My Rav pointed out that the speeches are the main part of the dinner. We often take our Shuls for granted and don’t focus on how central they are in our lives. Unlike any institution, only the Shul is the place where we learn, daven, and do chesed, the three pillars on which the world stands. The Shul focused parts of the speeches help us appreciate the centrality of those activities and the Shul’s role regarding them.
Being thankful is a trait we all need to improve and the speeches contain thanks for those who keep the Shul running. We may find it difficult to personally thank those who serve, but we can be thankful in our hearts when we hear their roles mentioned. We don’t usually need help spotting imperfections, but we do need help from the speeches to focus on the goodness of those who serve.

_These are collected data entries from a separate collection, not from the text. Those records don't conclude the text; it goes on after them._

(** * 21Cloud Dashboard: the data normalisation and scoring pipeline

    A shallow embedding of the JavaScript sources (sheets.js, portfolio.js,
    exposure.js, config.js, screener.js, market.js) and the properties of
    the specification proved, or refuted, against it.

    Conventions of the embedding.
    - A JavaScript string is a [string]: one [ascii] per code unit, so the
      model covers text whose code units lie below 256.
    - A JavaScript number is a [number]: NaN, the two infinities, or an exact
      rational.  Arithmetic is exact; the rounding error of binary64,
      overflow and the sign of zero are not represented.
    - An object used as a record or dictionary is a [gmap string _] of its
      own properties; a property read yields an [option], [None] standing
      for [undefined].  Where the code reads such an object under a name
      that comes from the data (a header, a ticker, a key of another
      record), the members it inherits from [Object.prototype] are
      written out ([inherited]); the names the code itself spells
      (Ticker, Sector, ...) are none of those.
    - [Array.prototype.sort] is a stable insertion sort: for a comparator
      that is consistent it is the order every conforming sort returns.
    - Host services whose result ECMAScript leaves to the implementation
      (generic date parsing, locale collation, the shortest decimal form of
      a non-integral number) are parameters of the functions that call
      them. *)

From Stdlib Require Import ZArith QArith Qround Qminmax Lia Lqa Ascii String List.
From Stdlib Require Import DecimalString Sorted.
From stdpp Require Import base option list gmap strings.

Local Open Scope string_scope.
Local Open Scope list_scope.
Local Open Scope Z_scope.

(** ** The JavaScript values and built-ins the sources rely on *)

Module JS.

Definition isSome {A : Type} (o : option A) : bool :=
  match o with Some _ => true | None => false end.

(** *** Characters and strings *)

Definition code (c : ascii) : Z := Z.of_N (N_of_ascii c).

Definition dquote : ascii := ascii_of_N 34.
Definition LF : ascii := ascii_of_N 10.
Definition CR : ascii := ascii_of_N 13.

Definition ceq (a b : ascii) : bool := Ascii.eqb a b.

Definition isDigit (c : ascii) : bool := (48 <=? code c) && (code c <=? 57).

Definition digitVal (c : ascii) : Z := code c - 48.

(** The value of [c] as a digit of radix 16, if it is one. *)
Definition hexVal (c : ascii) : option Z :=
  let n := code c in
  if (48 <=? n) && (n <=? 57) then Some (n - 48)
  else if (97 <=? n) && (n <=? 102) then Some (n - 87)
  else if (65 <=? n) && (n <=? 70) then Some (n - 55)
  else None.

(** WhiteSpace and LineTerminator code units below 256: TAB, LF, VT, FF,
    CR, SP and NBSP. *)
Definition isSpace (c : ascii) : bool :=
  let n := code c in ((9 <=? n) && (n <=? 13)) || (n =? 32) || (n =? 160).

(** Line terminators below 256, which the regular-expression dot rejects. *)
Definition isLineTerminator (c : ascii) : bool :=
  let n := code c in (n =? 10) || (n =? 13).

Definition toLower (c : ascii) : ascii :=
  let n := code c in
  if (65 <=? n) && (n <=? 90) then ascii_of_N (Z.to_N (n + 32)) else c.

Fixpoint trimStart (s : string) : string :=
  match s with
  | String c r => if isSpace c then trimStart r else s
  | EmptyString => s
  end.

(** [trimEnd] keeps a character when it is not a space or when something
    is left after it. *)
Fixpoint trimEnd (s : string) : string :=
  match s with
  | String c r =>
      match trimEnd r with
      | EmptyString => if isSpace c then EmptyString else String c EmptyString
      | r' => String c r'
      end
  | EmptyString => EmptyString
  end.

(** [String.prototype.trim]. *)
Definition trim (s : string) : string := trimEnd (trimStart s).

(** [s] starts with [p]; on success the rest of [s] is returned. *)
Fixpoint stripPrefix (p s : string) : option string :=
  match p, s with
  | EmptyString, _ => Some s
  | String a p', String b s' => if ceq a b then stripPrefix p' s' else None
  | String _ _, EmptyString => None
  end.

(** The same, ignoring the case of ASCII letters. *)
Fixpoint stripPrefixCI (p s : string) : option string :=
  match p, s with
  | EmptyString, _ => Some s
  | String a p', String b s' =>
      if ceq (toLower a) (toLower b) then stripPrefixCI p' s' else None
  | String _ _, EmptyString => None
  end.

Definition startsWith (p s : string) : bool := isSome (stripPrefix p s).

(** [needle] occurs in [s], ignoring case: the test of an unanchored
    literal pattern with the [i] flag. *)
Fixpoint includesCI (needle s : string) : bool :=
  isSome (stripPrefixCI needle s) ||
  match s with
  | String _ r => includesCI needle r
  | EmptyString => false
  end.

(** [String.prototype.split] on a one-character separator. *)
Fixpoint splitOn_go (sep : ascii) (s cur : string) : list string :=
  match s with
  | EmptyString => [cur]
  | String c r =>
      if ceq c sep then cur :: splitOn_go sep r EmptyString
      else splitOn_go sep r (cur +:+ String c EmptyString)
  end.

Definition splitOn (sep : ascii) (s : string) : list string :=
  splitOn_go sep s EmptyString.
(** C1.  On a non-empty list of pairwise distinct candidates, a cycle in one
    direction followed by a cycle in the opposite direction, invoked on the
    same work area against a frame of the size the first call requested,
    requests the size of the candidate the first call started from: the
    second search ends exactly on the index the first call selected, and the
    opposite advance leads back to the starting index. *)
Theorem cycle_then_opposite_returns (self : Extension) (scale_factor : Z)
    (window window' : Window) (binding binding' : KeyBinding) :
  let workArea := get_work_area_current_monitor window in
  let sizes := scaledSizes self scale_factor workArea in
  let n := Z.of_nat (length sizes) in
  sizes <> [] ->
  NoDup sizes ->
  is_reversed binding' = negb (is_reversed binding) ->
  get_work_area_current_monitor window' = workArea ->
  exists (i : nat) (start : Size) (newX newY : Q) (newWidth newHeight : Z),
    nearestIndex (findNearest (get_frame_rect window) sizes)
    = Some (Z.of_nat i)
    /\ nth_error sizes i = Some start
    /\ _cycleWindowSizes self scale_factor window binding
       = (unmaximizeFirst window
          ++ [connect_size_changed;
              move_resize_frame true newX newY newWidth newHeight],
          inr tt)
    /\ (width (get_frame_rect window') = newWidth ->
        height (get_frame_rect window') = newHeight ->
        nearestIndex (findNearest (get_frame_rect window') sizes)
        = Some ((Z.of_nat i + step (is_reversed binding)) mod n)
        /\ nth_error sizes
             (Z.to_nat ((Z.of_nat i + step (is_reversed binding)) mod n))
           = Some (newWidth, newHeight)
        /\ exists newX' newY' : Q,
             _cycleWindowSizes self scale_factor window' binding'
             = (unmaximizeFirst window'
                ++ [connect_size_changed;
                    move_resize_frame true newX' newY' (fst start) (snd start)],
                inr tt)).
Proof.
  intros workArea sizes n Hne Hnd Hopp Hwa.
  destruct (findNearest_spec (get_frame_rect window) sizes Hne)
    as (i & start & Hi & Hstart & _).
  assert (Hr : 0 <= Z.of_nat i < n).
  { assert ((i < length sizes)%nat) by (apply nth_error_Some; congruence).
    subst n. lia. }
  set (b := is_reversed binding) in *.
  set (k := (Z.of_nat i + step b) mod n).
  assert (Hk : 0 <= k < n) by (apply Z.mod_pos_bound; lia).
  pose proof (selectSize_mod sizes (Z.of_nat i) b Hr) as Hsel.
  fold n in Hsel. fold k in Hsel.
  destruct (nth_error sizes (Z.to_nat k)) as [[newWidth newHeight] |] eqn:Ek;
    [| apply nth_error_None in Ek; subst n; lia].
  exists i, start. eexists _, _. exists newWidth, newHeight.
  split; [exact Hi |]. split; [exact Hstart |]. split.
  - apply cycle_selected. fold workArea. fold sizes. rewrite Hi. exact Hsel.
  - intros Hw Hh.
    assert (Hnear : nearestIndex (findNearest (get_frame_rect window') sizes)
                    = Some k).
    { rewrite <- (Z2Nat.id k) by lia.
      apply findNearest_exact; [exact Hnd |]. rewrite Hw, Hh. exact Ek. }
    split; [exact Hnear |]. split; [exact Ek |].
    destruct start as [w h]. eexists _, _.
    apply cycle_selected. rewrite Hwa. fold workArea. fold sizes.
    rewrite Hnear, Hopp. fold b.
    rewrite selectSize_mod by (fold n; exact Hk). fold n.
    unfold k. rewrite step_back by exact Hr.
    rewrite Nat2Z.id. exact Hstart.
Qed.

Although looking for kavod is not a good trait, giving others kavod is a positive trait we need to improve. Rabbi Yitzchak Kirzner zt”l points out that giving kavod to others helps us to properly give kavod to Hashem. The thanks to the honorees gives them the kavod they deserve. Our paying attention to their praise allows us to partake of this noble activity from the comfort of our seats.
The last component is the speeches of the honorees. Most of us are not entertaining or gifted public speakers. However, the honorees want to take this opportunity to share. To share some Torah. Share some thoughts. Share a part of themselves. When we get past the length or delivery, we get a glimpse and a connection to the heart that they’re exposing and sharing.
I’ll be the first to admit that it’s not easy to love the speeches more than the shmorg, but I think this closer look makes it obvious that the speeches benefit us spiritually, and that’s why they’re the main part of the dinner.